Definition handle_request (wi : win_iteration) (ws : win_state) : win_result :=
  match it_resolution (wi_it wi) with
  | None => WNext ws []
  | Some request =>
      let st := wl ws in
      let st := set_tracker (on_transition_started (req_width request) (req_height request) (status_tracker st)) st in
      let current := current_mode st in
      match validate_mode_request request, wd ws with
      | Err _, _ => WNext (mkWin st (wd ws) (wo ws) (wcur ws) (ww ws)) []
      | Ok request, None => WNext (mkWin st (wd ws) (wo ws) (wcur ws) (ww ws)) []
      | Ok request, Some display =>
          if negb (mode_change_needed current request)
          then WNext (mkWin st (wd ws) (wo ws) (wcur ws) (ww ws)) [OPublish (plain_status "succeeded" request None)]
          else
            let st := set_encoder None no_resolution no_resolution st in
            let w := release_capture_session (wcur ws) (ww ws) in
            let '(tr, display, o) := transition_on still_message failed_message request current (wi_first wi)
                                       (wi_rollback wi) (wi_retries wi) (status_tracker st) display (wo ws) in
            let outs := OPublish <$> tr_published tr in
            match tr_display tr, restarted tr w with
            | Some d, (Some s, w) =>
                WNext (mkWin (set_rect (desktop_rect d) (set_primary d (set_tracker (tr_tracker tr) st)))
                         (Some display) o s w) (outs ++ [ORestart (native_resolution d)])
            | _, (_, w) => WEnds None w outs
            end
      end
  end.

Definition win_step (ws : win_state) (wi : win_iteration) : win_result :=
  match handle_request wi ws with
  | WEnds s w outs => WEnds s w outs
  | WNext ws o1 =>
      let it := request_taken (wi_it wi) in
      match loop_step retry_message cfg (wl ws) it, step_sessions ib kb retry_message cfg cs (wl ws) it (wcur ws) (ww ws) with
      | Next st o2, (Some s, w) => WNext (mkWin st (wd ws) (wo ws) s w) (o1 ++ o2)
      | Next _ o2, (s, w) | Return o2, (s, w) | Stuck o2, (s, w) | Panic o2, (s, w) => WEnds s w (o1 ++ o2)
      end
  end.

(** A run: the state while the thread runs, what it put out, and the sessions. *)
Fixpoint win_run (ws : win_state) (wis : list win_iteration) : option win_state * list output * (option Z * capture_world B K) :=
  match wis with
  | [] => (Some ws, [], (Some (wcur ws), ww ws))
  | wi :: wis' =>
      match win_step ws wi with
      | WNext ws' o1 => let '(r, o2, e) := win_run ws' wis' in (r, o1 ++ o2, e)
      | WEnds s w o1 => (None, o1, (s, w))
      end
  end.
End Windows.

(** ** Lemmas: requests *)

Section WindowsLemmas.
Context {I : IoManager} {B K : Type} (ib : Z -> option B) (kb : Z -> option K).
Context (fmt : Z -> Z -> Z -> string) (still_message : Z -> Z -> string) (failed_message : string -> string).
Context (cfg : loop_config) (cs : starter).
Abbreviation request := (handle_request ib kb still_message failed_message cs).
Abbreviation step := (win_step ib kb fmt still_message failed_message cfg cs).

(** What holds between two iterations. *)
Definition win_ok (ws : win_state (I := I) (B := B) (K := K)) : Prop :=
  wired ib kb cs (wcur ws) (ww ws) /\ aimed (wl ws) (ww ws) /\ view_ok (enc_view (wl ws)) /\ pending_mode (wl ws) = None.

Definition ended_ok (s : option Z) (w : capture_world B K) : Prop :=
  match s with Some s => wired ib kb cs s w | None => idle cs w end.

Definition win_result_ok (r : win_result (I := I) (B := B) (K := K)) : Prop :=
  match r with
  | WNext ws outs => win_ok ws /\ Forall encode_matched outs
  | WEnds s w outs => ended_ok s w /\ Forall encode_matched outs
  end.

Lemma published_plain (l : list ResStatus) : Forall encode_matched (OPublish <$> l).
Proof. apply Forall_fmap, Forall_true. done. Qed.

Lemma handle_request_ok wi ws : win_ok ws -> win_result_ok (request wi ws).
Proof.
  intros H. unfold handle_request. destruct (it_resolution (wi_it wi)) as [r|]; [|by split].
  pose proof H as (Hw & Ha & Hv & Hp).
  destruct (validate_mode_request r) as [r'|e], (wd ws) as [display|]; try (by split).
  destruct (negb _); [by split; [|repeat constructor]|].
  destruct (transition_on _ _ _ _ _ _ _ _ _ _) as [[tr display'] o'].
  pose proof (release_idle ib kb cs _ _ Hw) as Hi. unfold restarted.
  destruct (tr_display tr) as [d|]; [|split; [done|apply published_plain]].
  pose proof (restart_wired ib kb cs d true _ Hi) as Hr.
  destruct (restart_on _ _ _ _ _ _) as [[s|] w]; [|by destruct Hr].
  destruct Hr as (_ & Hw' & Hr). split; [by split|]. apply Forall_app. split; [apply published_plain|by repeat constructor].
Qed.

*****

[WHAT IS BEING ASKED]: Word for word, return each of the entries.

[RESPONSE FOR THIS EXERCISE]:
Definition handle_request (wi : win_iteration) (ws : win_state) : win_result :=
  match it_resolution (wi_it wi) with
  | None => WNext ws []
  | Some request =>
      let st := wl ws in
      let st := set_tracker (on_transition_started (req_width request) (req_height request) (status_tracker st)) st in
      let current := current_mode st in
      match validate_mode_request request, wd ws with
      | Err _, _ => WNext (mkWin st (wd ws) (wo ws) (wcur ws) (ww ws)) []
      | Ok request, None => WNext (mkWin st (wd ws) (wo ws) (wcur ws) (ww ws)) []
      | Ok request, Some display =>
          if negb (mode_change_needed current request)
          then WNext (mkWin st (wd ws) (wo ws) (wcur ws) (ww ws)) [OPublish (plain_status "succeeded" request None)]
          else
            let st := set_encoder None no_resolution no_resolution st in
            let w := release_capture_session (wcur ws) (ww ws) in
            let '(tr, display, o) := transition_on still_message failed_message request current (wi_first wi)
                                       (wi_rollback wi) (wi_retries wi) (status_tracker st) display (wo ws) in
            let outs := OPublish <$> tr_published tr in
            match tr_display tr, restarted tr w with
            | Some d, (Some s, w) =>
                WNext (mkWin (set_rect (desktop_rect d) (set_primary d (set_tracker (tr_tracker tr) st)))
                         (Some display) o s w) (outs ++ [ORestart (native_resolution d)])
            | _, (_, w) => WEnds None w outs
            end
      end
  end.

Definition win_step (ws : win_state) (wi : win_iteration) : win_result :=
  match handle_request wi ws with
  | WEnds s w outs => WEnds s w outs
  | WNext ws o1 =>
      let it := request_taken (wi_it wi) in
      match loop_step retry_message cfg (wl ws) it, step_sessions ib kb retry_message cfg cs (wl ws) it (wcur ws) (ww ws) with
      | Next st o2, (Some s, w) => WNext (mkWin st (wd ws) (wo ws) s w) (o1 ++ o2)
      | Next _ o2, (s, w) | Return o2, (s, w) | Stuck o2, (s, w) | Panic o2, (s, w) => WEnds s w (o1 ++ o2)
      end
  end.

(** A run: the state while the thread runs, what it put out, and the sessions. *)
Fixpoint win_run (ws : win_state) (wis : list win_iteration) : option win_state * list output * (option Z * capture_world B K) :=
  match wis with
  | [] => (Some ws, [], (Some (wcur ws), ww ws))
  | wi :: wis' =>
      match win_step ws wi with
      | WNext ws' o1 => let '(r, o2, e) := win_run ws' wis' in (r, o1 ++ o2, e)
      | WEnds s w o1 => (None, o1, (s, w))
      end
  end.
End Windows.

(** ** Lemmas: requests *)

Section WindowsLemmas.
Context {I : IoManager} {B K : Type} (ib : Z -> option B) (kb : Z -> option K).
Context (fmt : Z -> Z -> Z -> string) (still_message : Z -> Z -> string) (failed_message : string -> string).
Context (cfg : loop_config) (cs : starter).
Abbreviation request := (handle_request ib kb still_message failed_message cs).
Abbreviation step := (win_step ib kb fmt still_message failed_message cfg cs).

(** What holds between two iterations. *)
Definition win_ok (ws : win_state (I := I) (B := B) (K := K)) : Prop :=
  wired ib kb cs (wcur ws) (ww ws) /\ aimed (wl ws) (ww ws) /\ view_ok (enc_view (wl ws)) /\ pending_mode (wl ws) = None.

Definition ended_ok (s : option Z) (w : capture_world B K) : Prop :=
  match s with Some s => wired ib kb cs s w | None => idle cs w end.

Definition win_result_ok (r : win_result (I := I) (B := B) (K := K)) : Prop :=
  match r with
  | WNext ws outs => win_ok ws /\ Forall encode_matched outs
  | WEnds s w outs => ended_ok s w /\ Forall encode_matched outs
  end.

Lemma published_plain (l : list ResStatus) : Forall encode_matched (OPublish <$> l).
Proof. apply Forall_fmap, Forall_true. done. Qed.

Lemma handle_request_ok wi ws : win_ok ws -> win_result_ok (request wi ws).
Proof.
  intros H. unfold handle_request. destruct (it_resolution (wi_it wi)) as [r|]; [|by split].
  pose proof H as (Hw & Ha & Hv & Hp).
  destruct (validate_mode_request r) as [r'|e], (wd ws) as [display|]; try (by split).
  destruct (negb _); [by split; [|repeat constructor]|].
  destruct (transition_on _ _ _ _ _ _ _ _ _ _) as [[tr display'] o'].
  pose proof (release_idle ib kb cs _ _ Hw) as Hi. unfold restarted.
  destruct (tr_display tr) as [d|]; [|split; [done|apply published_plain]].
  pose proof (restart_wired ib kb cs d true _ Hi) as Hr.
  destruct (restart_on _ _ _ _ _ _) as [[s|] w]; [|by destruct Hr].
  destruct Hr as (_ & Hw' & Hr). split; [by split|]. apply Forall_app. split; [apply published_plain|by repeat constructor].
Qed.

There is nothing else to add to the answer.